Task to complete
Please report every line of the listing below that has the word "ProxyResult" in it.

Dataset extract
(* ===== verification/EtcdSync.v ===== *)
(** * Mapping etcd responses ([src/src/config/etcd/sync.rs])

    The pure part of the list/watch adapter: a full list response becomes a
    [StoredGraph], a watch response becomes a coalesced list of changes, and a
    rejection of the authority is classified as a data or a transport failure. *)

From Stdlib Require Import ZArith Lia Ascii.
From stdpp Require Import base tactics gmap strings option list.
From S2P Require Import Prelude Errors GraphStore Utf8 EtcdKeys.

Open Scope Z_scope.

(** ** Data *)

Record ListKv : Type := {
  kv_key : Bytes;
  kv_value : Bytes;
  kv_create_revision : Z;
  kv_mod_revision : Z;
}.

Inductive EventType : Type := EventPut | EventDelete.
Record Event : Type := { event_type : EventType; event_kv : option ListKv }.

Inductive SyncError : Type :=
| Transport (err : ProxyError)
| Data (err : ProxyError).

(** ** Operations *)

Definition kv_resource (kv : ListKv) : StoredResource :=
  {| value := kv_value kv; create_revision := kv_create_revision kv;
     mod_revision := kv_mod_revision kv |}.

Definition guard_key (canonical_prefix : string) : string :=
  canonical_prefix +:+ GRAPH_REVISION_KEY.

Definition list_step (canonical_prefix : string)
    (acc : gmap ResourceKey StoredResource * option Z) (kv : ListKv)
    : Result (gmap ResourceKey StoredResource * option Z) StoreError :=
  let '(rs, guard) := acc in
  let key := from_utf8_lossy (kv_key kv) in
  if negb (starts_with key canonical_prefix) then Ok (rs, guard)
  else if bool_decide (key = guard_key canonical_prefix) then
    let? _ := validate_guard_value (kv_value kv) in
    Ok (rs, Some (kv_mod_revision kv))
  else if is_metadata_key (kv_key kv) then Ok (rs, guard)
  else
    let? rk := map_err InvalidResponse
                 (physical_key_to_resource_key (kv_key kv) canonical_prefix) in
    Ok (<[rk := kv_resource kv]> rs, guard).

Definition graph_snapshot_from_list (kvs : list ListKv) (header_revision : Z)
    (canonical_prefix : string) : Result StoredGraph StoreError :=
  let? acc := try_fold (list_step canonical_prefix) (∅, None) kvs in
  Ok {| resources := acc.1; guard_mod_revision := acc.2; graph_revision := header_revision |}.

(** The change one event denotes; [None] for an ignored key. *)
Definition event_change (canonical_prefix : string) (event : Event)
    : ProxyResult (option StoredChange) :=
  let? kv := ok_or (Configuration "Etcd event missing key-value pair") (event_kv event) in
  let key := from_utf8_lossy (kv_key kv) in
  if is_metadata_key (kv_key kv) then Ok None
  else if negb (starts_with key canonical_prefix) then Ok None
  else
    let? rk := map_err Configuration (physical_key_to_resource_key (kv_key kv) canonical_prefix) in
    Ok (Some (match event_type event with
              | EventPut => ChangePut rk (kv_resource kv)
              | EventDelete => ChangeDelete rk
              end)).

Definition event_step (canonical_prefix : string)
    (final_by_key : gmap ResourceKey StoredChange) (event : Event)
    : ProxyResult (gmap ResourceKey StoredChange) :=
  let? change := event_change canonical_prefix event in
  Ok (match change with
      | Some c => <[change_key c := c]> final_by_key
      | None => final_by_key
      end).

(** The changes are the values of a hash map: their order is unspecified, and
    [graph_changes_from_events] fixes the one of the map's enumeration. *)
Definition coalesce_events (events : list Event) (canonical_prefix : string)
    : ProxyResult (gmap ResourceKey StoredChange) :=
  try_fold (event_step canonical_prefix) ∅ events.

Definition graph_changes_from_events (events : list Event) (canonical_prefix : string)
    : ProxyResult (list StoredChange) :=
  let? final_by_key := coalesce_events events canonical_prefix in
  Ok (snd <$> map_to_list final_by_key).

(** The revision of a watch batch: the newest [mod_revision] of its events. *)
Definition batch_revision_of (events : list Event) : Z :=
  default 0 (foldr (fun e acc =>
    match event_kv e with
    | Some kv => Some (match acc with
                       | Some m => Z.max (kv_mod_revision kv) m
                       | None => kv_mod_revision kv
                       end)
    | None => acc
    end) None events).

Section classify.
(** The rendering of a graph error (its [Display] text). *)
Context (GraphError_display : GraphError -> string).

Definition classify_rejection (err : GraphError) : SyncError :=
  let is_data := match err with
                 | InvalidCandidate _ | InvalidResource _ _ | Secret _ _ _ => true
                 | _ => false
                 end in
  let message := "Configuration graph rejected input: " +:+ GraphError_display err in
  if is_data then Data (Configuration message) else Transport (Configuration message).

End classify.

(** ** Lemmas *)

Lemma metadata_key_physical prefix rk :
  key_wf rk -> utf8_valid (with_prefix prefix (logical_path rk)) = true ->
  is_metadata_key (with_prefix prefix (logical_path rk)) = starts_with (id rk) ".".
Proof.
  intros [_ Hsl] Hu. unfold is_metadata_key, from_utf8. rewrite Hu.
  unfold with_prefix. rewrite trim_start_logical_path. unfold logical_path.
  change ("/" +:+ id rk) with (String slash (id rk)).
  by rewrite <- str_app_assoc, rsplit_first_app.
Qed.

Lemma physical_not_guard prefix rk : with_prefix prefix (logical_path rk) <> guard_key prefix.
Proof.
  unfold with_prefix, guard_key. rewrite trim_start_logical_path.
  intros E%app_cancel_l. apply (f_equal (contains_char slash)) in E.
  unfold logical_path in E. rewrite !contains_char_app in E; simpl in E.
  by rewrite orb_true_r in E.
Qed.

Lemma physical_starts prefix path : starts_with (with_prefix prefix path) prefix = true.
Proof. apply starts_with_app. Qed.

(** One listed pair: what it does to the entry of [rk]. *)
Lemma list_step_lookup prefix rs gd kv rs' gd' rk :
  key_wf rk -> utf8_valid (with_prefix prefix (logical_path rk)) = true ->
  list_step prefix (rs, gd) kv = Ok (rs', gd') ->
  rs' !! rk =
    if decide (kv_key kv = with_prefix prefix (logical_path rk))
    then (if starts_with (id rk) "." then rs !! rk else Some (kv_resource kv))
    else rs !! rk.
Proof.
  intros Hwf Hu. unfold list_step. case_decide as Hk.
  - rewrite Hk, utf8_chunks_lossy, physical_starts by done; simpl.
    rewrite bool_decide_false, metadata_key_physical by (done || apply physical_not_guard).
    destruct (starts_with (id rk) "."); [by intros [= <- <-]|].
    rewrite (proj2 (physical_key_roundtrip _ _ rk)) by done; simpl.
    intros [= <- <-]. apply lookup_insert_eq.
  - destruct (negb _); [by intros [= <- <-]|].
    destruct (bool_decide _).
    { intros ([] & _ & [= <- <-])%and_then_ok. done. }
    destruct (is_metadata_key _); [by intros [= <- <-]|].
    intros (rk' & Hrk & [= <- <-])%and_then_ok.
    destruct (physical_key_to_resource_key _ _) as [rk0|] eqn:E; simplify_eq/=.
    apply physical_key_roundtrip in E as (_ & E & _).
    apply lookup_insert_ne. by intros ->.
Qed.

Lemma list_step_guard prefix rs gd kv rs' gd' :
  list_step prefix (rs, gd) kv = Ok (rs', gd') ->
  gd' = if decide (from_utf8_lossy (kv_key kv) = guard_key prefix)
        then Some (kv_mod_revision kv) else gd.
Proof.
  unfold list_step. case_decide as Hk.
  - rewrite Hk. unfold guard_key at 1. rewrite starts_with_app, bool_decide_true by done; simpl.
    by intros ([] & _ & [= <- <-])%and_then_ok.
  - rewrite (bool_decide_false _ Hk).
    destruct (negb _); [by intros [= <- <-]|].
    destruct (is_metadata_key _); [by intros [= <- <-]|].
    by intros (rk' & Hrk & [= <- <-])%and_then_ok.
Qed.

Lemma try_fold_snoc {A S E} (f : S -> A -> Result S E) s l x s' :
  try_fold f s (l ++ [x]) = Ok s' -> exists s1, try_fold f s l = Ok s1 /\ f s1 x = Ok s'.
Proof.
  rewrite try_fold_app. intros (s1 & H1 & H2)%and_then_ok. simpl in H2.
  apply and_then_ok in H2 as (s2 & Hx & [= <-]). eauto.
Qed.

(** The changes of the events, one by one, without coalescing. *)
Definition event_sequence (prefix : string) (events : list Event) : list StoredChange :=
  omap (fun e => match event_change prefix e with Ok c => c | Err _ => None end) events.

Lemma coalesce_lookup prefix events m k :
  coalesce_events events prefix = Ok m ->
  m !! k = list.last (filter (fun c => change_key c = k) (event_sequence prefix events)).
Proof.
  revert m; induction events as [|e events IH] using rev_ind; intros m.
  { by intros [= <-]. }
  intros (m1 & H1%IH & He)%try_fold_snoc.
  unfold event_sequence. rewrite omap_app, filter_app; simpl.
  unfold event_step in He. apply and_then_ok in He as (oc & Hc & [= <-]). rewrite Hc.
  destruct oc as [c|]; simpl; [|by rewrite app_nil_r].
  rewrite filter_cons, filter_nil, lookup_insert. case_decide; [by rewrite last_snoc|].
  by rewrite app_nil_r.
Qed.

Lemma coalesce_keyed prefix events m k c :
  coalesce_events events prefix = Ok m -> m !! k = Some c -> change_key c = k.
Proof.
  intros Hm. rewrite (coalesce_lookup _ _ _ _ Hm).
  intros Hc%last_Some_elem_of. by apply list_elem_of_filter in Hc as [].
Qed.

(** Any listing of a well-keyed map holds, under each key, the map's value. *)
Lemma last_filter_values (m : gmap ResourceKey StoredChange) l k :
  (forall k c, m !! k = Some c -> change_key c = k) ->
  l ≡ₚ (snd <$> map_to_list m) ->
  list.last (filter (fun c => change_key c = k) l) = m !! k.
Proof.
  intros Hkey Hl.
  assert (forall c, c ∈ l <-> m !! change_key c = Some c) as Hin.
  { intros c. rewrite Hl, list_elem_of_fmap. split.
    - intros ([k' c'] & -> & Hc%elem_of_map_to_list). simpl. by rewrite (Hkey _ _ Hc).
    - intros Hc. exists (change_key c, c). split; [done|]. by apply elem_of_map_to_list. }
  destruct (list.last _) as [c|] eqn:Hlast.
  - apply last_Some_elem_of, list_elem_of_filter in Hlast as [<- Hc]. by apply Hin in Hc.
  - apply last_None in Hlast. destruct (m !! k) as [c|] eqn:Hk; [|done].
    assert (c ∈ filter (fun c => change_key c = k) l) as Hc; [|by rewrite Hlast in Hc; apply not_elem_of_nil in Hc].
    apply list_elem_of_filter. rewrite Hin. by rewrite (Hkey _ _ Hk).
Qed.

(** The coalesced changes, in any order, do what the events do. *)
Lemma coalesced_resources events prefix cs l rs :
  graph_changes_from_events events prefix = Ok cs -> l ≡ₚ cs ->
  fold_left apply_change l rs = fold_left apply_change (event_sequence prefix events) rs.
Proof.
  unfold graph_changes_from_events. intros (m & Hm & [= <-])%and_then_ok Hl.
  apply map_eq. intros k. rewrite !fold_changes_lookup.
  rewrite (last_filter_values m) by (done || (intros; by eapply coalesce_keyed)).
  by rewrite (coalesce_lookup _ _ _ _ Hm).
Qed.

(** ** Properties *)

(** List mapping.  The snapshot built from a list response holds, under
    every well-formed key, the last listed pair of its physical key, except
    that resources whose id starts with a dot are treated as control-plane
    metadata and never appear; the guard revision is the last one listed. *)
Theorem snapshot_from_list_lookup kvs rev prefix g :
  graph_snapshot_from_list kvs rev prefix = Ok g ->
  graph_revision g = rev /\
  guard_mod_revision g =
    kv_mod_revision <$> list.last (filter (fun kv => from_utf8_lossy (kv_key kv) = guard_key prefix) kvs) /\
  forall rk, key_wf rk -> utf8_valid (with_prefix prefix (logical_path rk)) = true ->
    resources g !! rk =
      if starts_with (id rk) "." then None
      else kv_resource <$>
             list.last (filter (fun kv => kv_key kv = with_prefix prefix (logical_path rk)) kvs).
Proof.
  unfold graph_snapshot_from_list. intros ([rs gd] & Hf & [= <-])%and_then_ok. simpl.
  split; [done|].
  revert rs gd Hf; induction kvs as [|kv kvs IH] using rev_ind; intros rs gd Hf.
  { simplify_eq/=. split; [done|]. intros. by destruct (starts_with _ _). }
  apply try_fold_snoc in Hf as ([rs1 gd1] & [Hg Hrs]%IH & Hstep).
  rewrite filter_app, filter_cons, filter_nil.
  split.
  - rewrite (list_step_guard _ _ _ _ _ _ Hstep), Hg.
    case_decide; [by rewrite last_snoc|by rewrite app_nil_r].
  - intros rk Hwf Hu. rewrite (list_step_lookup _ _ _ _ _ _ _ Hwf Hu Hstep), Hrs by done.
    rewrite filter_app, filter_cons, filter_nil.
    case_decide; [rewrite last_snoc|rewrite app_nil_r]; by destruct (starts_with _ _).
Qed.

(** Watch coalescing.  Keeping only the last change of each key loses
    nothing: applying the coalesced batch, in whatever order the hash map
    yields it, gives the same resources as applying every event in order. *)
Theorem watch_coalescing_sound events prefix cs l base rev :
  graph_changes_from_events events prefix = Ok cs -> l ≡ₚ cs ->
  exists g, apply_watch_batch base {| batch_revision := rev; changes := l |} = Ok g /\
    resources g = fold_left apply_change (event_sequence prefix events) (resources base).
Proof.
  intros Hcs Hl. rewrite <-(coalesced_resources _ _ _ _ (resources base) Hcs Hl). destruct l; eexists; split; done.
Qed.

(** ** Witnesses *)

Definition demo_kv (k v : string) (r : Z) : ListKv :=
  {| kv_key := k; kv_value := v; kv_create_revision := 1; kv_mod_revision := r |}.

Definition demo_list : list ListKv :=
  [demo_kv "/p/.pingsix_graph_revision" "pingsix-graph-v1" 7;
   demo_kv "/p/routes/r1" "old" 2; demo_kv "/p/routes/r1" "{}" 3;
   demo_kv "/p/routes/.hidden" "{}" 5; demo_kv "/other/routes/r2" "{}" 6].

Lemma snapshot_from_list_lookup_witness :
  exists g, graph_snapshot_from_list demo_list 9 "/p/" = Ok g /\
    resources g !! {| kind := Route; id := "r1" |} = Some (kv_resource (demo_kv "/p/routes/r1" "{}" 3)) /\
    resources g !! {| kind := Route; id := ".hidden" |} = None.
Proof.
  destruct (graph_snapshot_from_list demo_list 9 "/p/") as [g|] eqn:E;
    [|vm_compute in E; discriminate].
  exists g. split; [done|].
  destruct (snapshot_from_list_lookup demo_list 9 "/p/" g E) as (_ & _ & H).
  split; rewrite H by (vm_compute; done); vm_compute; reflexivity.
Defined.

Lemma watch_coalescing_sound_witness :
  let evs := [{| event_type := EventPut; event_kv := Some (demo_kv "/p/routes/r1" "a" 4) |};
              {| event_type := EventDelete; event_kv := Some (demo_kv "/p/routes/r1" "" 5) |}] in
  exists g, apply_watch_batch StoredGraph_default
    {| batch_revision := 5; changes := [ChangeDelete {| kind := Route; id := "r1" |}] |} = Ok g /\
    resources g = fold_left apply_change (event_sequence "/p/" evs) (resources StoredGraph_default).
Proof.
  intros evs.
  apply (watch_coalescing_sound evs "/p/" [ChangeDelete {| kind := Route; id := "r1" |}]);
    [vm_compute; reflexivity | reflexivity].
Defined.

Expected output
    : ProxyResult (option StoredChange) :=
    : ProxyResult (gmap ResourceKey StoredChange) :=
    : ProxyResult (gmap ResourceKey StoredChange) :=
    : ProxyResult (list StoredChange) :=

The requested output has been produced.